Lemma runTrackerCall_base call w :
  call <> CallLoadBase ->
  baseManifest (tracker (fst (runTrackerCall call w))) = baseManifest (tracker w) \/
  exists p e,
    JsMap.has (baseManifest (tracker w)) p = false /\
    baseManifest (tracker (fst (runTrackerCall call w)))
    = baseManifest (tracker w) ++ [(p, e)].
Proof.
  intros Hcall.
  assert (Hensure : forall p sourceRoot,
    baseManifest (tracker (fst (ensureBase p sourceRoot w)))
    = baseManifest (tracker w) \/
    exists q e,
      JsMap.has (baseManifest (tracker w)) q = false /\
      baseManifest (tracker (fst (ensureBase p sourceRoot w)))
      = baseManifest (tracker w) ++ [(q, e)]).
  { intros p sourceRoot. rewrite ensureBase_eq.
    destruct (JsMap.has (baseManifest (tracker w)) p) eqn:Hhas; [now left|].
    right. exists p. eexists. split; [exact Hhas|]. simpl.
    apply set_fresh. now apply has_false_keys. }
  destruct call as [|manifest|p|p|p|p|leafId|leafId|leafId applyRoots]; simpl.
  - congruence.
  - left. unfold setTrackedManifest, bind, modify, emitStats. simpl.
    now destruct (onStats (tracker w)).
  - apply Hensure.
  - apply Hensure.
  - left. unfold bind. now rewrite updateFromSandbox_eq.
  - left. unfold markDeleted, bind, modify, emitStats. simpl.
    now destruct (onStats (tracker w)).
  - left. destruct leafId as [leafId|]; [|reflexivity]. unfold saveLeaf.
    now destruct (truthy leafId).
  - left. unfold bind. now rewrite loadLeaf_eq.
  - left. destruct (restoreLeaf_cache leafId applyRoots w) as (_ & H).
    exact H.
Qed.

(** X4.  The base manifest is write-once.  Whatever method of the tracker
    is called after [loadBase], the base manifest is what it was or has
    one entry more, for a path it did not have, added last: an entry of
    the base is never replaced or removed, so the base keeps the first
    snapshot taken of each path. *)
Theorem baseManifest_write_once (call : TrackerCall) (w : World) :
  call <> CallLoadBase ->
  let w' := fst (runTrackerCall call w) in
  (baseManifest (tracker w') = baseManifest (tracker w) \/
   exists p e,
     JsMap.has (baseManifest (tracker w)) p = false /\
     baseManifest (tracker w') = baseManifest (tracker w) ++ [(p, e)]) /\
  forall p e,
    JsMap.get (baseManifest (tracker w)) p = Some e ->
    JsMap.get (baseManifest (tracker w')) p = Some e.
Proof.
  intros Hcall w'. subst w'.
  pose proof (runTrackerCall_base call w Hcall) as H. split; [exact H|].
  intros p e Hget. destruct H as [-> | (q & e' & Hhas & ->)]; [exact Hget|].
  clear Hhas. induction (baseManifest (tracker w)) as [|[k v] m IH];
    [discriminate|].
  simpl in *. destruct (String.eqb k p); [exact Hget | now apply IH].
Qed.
◇ ◇ ◇ ◇ ◇ ◇ ◇
▸ Exercise description:
Your task is to collect every line above that contains the word "forall".

▸ Your response:
  assert (Hensure : forall p sourceRoot,
  forall p e,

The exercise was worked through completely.